MATERIAL FOR THIS EXERCISE:

┏━━

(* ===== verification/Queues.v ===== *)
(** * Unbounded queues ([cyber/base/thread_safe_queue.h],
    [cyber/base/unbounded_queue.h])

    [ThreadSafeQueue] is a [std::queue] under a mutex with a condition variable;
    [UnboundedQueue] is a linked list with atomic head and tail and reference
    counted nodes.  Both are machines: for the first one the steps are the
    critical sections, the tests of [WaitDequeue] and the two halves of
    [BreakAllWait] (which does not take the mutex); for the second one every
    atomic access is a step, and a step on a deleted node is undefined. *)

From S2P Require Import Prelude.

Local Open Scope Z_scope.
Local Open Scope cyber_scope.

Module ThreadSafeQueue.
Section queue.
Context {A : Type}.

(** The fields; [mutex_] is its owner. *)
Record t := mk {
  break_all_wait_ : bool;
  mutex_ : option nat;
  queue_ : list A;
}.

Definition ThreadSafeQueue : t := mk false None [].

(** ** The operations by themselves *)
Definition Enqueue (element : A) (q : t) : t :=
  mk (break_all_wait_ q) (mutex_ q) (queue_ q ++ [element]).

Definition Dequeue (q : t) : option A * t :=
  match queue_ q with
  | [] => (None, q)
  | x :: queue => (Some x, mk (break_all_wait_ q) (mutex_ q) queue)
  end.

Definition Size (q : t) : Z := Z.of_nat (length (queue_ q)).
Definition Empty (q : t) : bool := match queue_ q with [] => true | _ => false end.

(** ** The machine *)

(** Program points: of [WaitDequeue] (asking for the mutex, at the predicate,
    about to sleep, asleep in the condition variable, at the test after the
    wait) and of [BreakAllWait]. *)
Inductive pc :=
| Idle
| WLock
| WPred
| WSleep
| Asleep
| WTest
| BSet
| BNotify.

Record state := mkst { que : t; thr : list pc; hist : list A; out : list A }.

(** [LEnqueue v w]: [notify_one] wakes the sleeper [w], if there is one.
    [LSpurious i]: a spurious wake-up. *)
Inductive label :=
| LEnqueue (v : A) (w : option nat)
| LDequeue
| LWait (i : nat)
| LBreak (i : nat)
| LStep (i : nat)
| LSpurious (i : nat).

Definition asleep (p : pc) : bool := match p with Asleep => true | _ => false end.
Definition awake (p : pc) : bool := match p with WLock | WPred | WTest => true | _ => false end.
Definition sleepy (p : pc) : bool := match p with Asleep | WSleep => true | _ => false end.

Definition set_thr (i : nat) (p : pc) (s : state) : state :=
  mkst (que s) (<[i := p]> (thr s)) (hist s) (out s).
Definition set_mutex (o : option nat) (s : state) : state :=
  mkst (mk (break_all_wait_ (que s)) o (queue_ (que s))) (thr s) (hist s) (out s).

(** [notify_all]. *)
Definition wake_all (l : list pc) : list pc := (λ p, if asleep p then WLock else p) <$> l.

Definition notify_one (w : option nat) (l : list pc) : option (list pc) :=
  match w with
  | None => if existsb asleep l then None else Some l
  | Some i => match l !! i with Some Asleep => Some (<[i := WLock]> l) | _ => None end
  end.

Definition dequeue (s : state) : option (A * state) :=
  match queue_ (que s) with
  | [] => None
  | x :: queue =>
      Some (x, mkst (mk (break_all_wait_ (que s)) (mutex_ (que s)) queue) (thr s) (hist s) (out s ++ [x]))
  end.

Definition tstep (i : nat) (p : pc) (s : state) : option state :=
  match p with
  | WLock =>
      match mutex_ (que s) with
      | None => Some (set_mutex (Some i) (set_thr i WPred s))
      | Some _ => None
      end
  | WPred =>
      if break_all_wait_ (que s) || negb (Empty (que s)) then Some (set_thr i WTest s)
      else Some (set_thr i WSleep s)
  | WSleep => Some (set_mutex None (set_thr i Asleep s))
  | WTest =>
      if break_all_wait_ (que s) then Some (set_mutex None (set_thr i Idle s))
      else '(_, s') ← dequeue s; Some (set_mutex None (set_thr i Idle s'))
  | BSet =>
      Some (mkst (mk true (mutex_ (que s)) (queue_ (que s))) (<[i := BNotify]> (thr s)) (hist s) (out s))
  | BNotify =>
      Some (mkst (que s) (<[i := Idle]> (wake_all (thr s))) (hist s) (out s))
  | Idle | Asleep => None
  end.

┗━━

EXERCISE AIM:
Only an exact reproduction of the lines from the one with "Definition dequeue (s" to the end of the listing is expected.

REPLY:
Definition dequeue (s : state) : option (A * state) :=
  match queue_ (que s) with
  | [] => None
  | x :: queue =>
      Some (x, mkst (mk (break_all_wait_ (que s)) (mutex_ (que s)) queue) (thr s) (hist s) (out s ++ [x]))
  end.

Definition tstep (i : nat) (p : pc) (s : state) : option state :=
  match p with
  | WLock =>
      match mutex_ (que s) with
      | None => Some (set_mutex (Some i) (set_thr i WPred s))
      | Some _ => None
      end
  | WPred =>
      if break_all_wait_ (que s) || negb (Empty (que s)) then Some (set_thr i WTest s)
      else Some (set_thr i WSleep s)
  | WSleep => Some (set_mutex None (set_thr i Asleep s))
  | WTest =>
      if break_all_wait_ (que s) then Some (set_mutex None (set_thr i Idle s))
      else '(_, s') ← dequeue s; Some (set_mutex None (set_thr i Idle s'))
  | BSet =>
      Some (mkst (mk true (mutex_ (que s)) (queue_ (que s))) (<[i := BNotify]> (thr s)) (hist s) (out s))
  | BNotify =>
      Some (mkst (que s) (<[i := Idle]> (wake_all (thr s))) (hist s) (out s))
  | Idle | Asleep => None
  end.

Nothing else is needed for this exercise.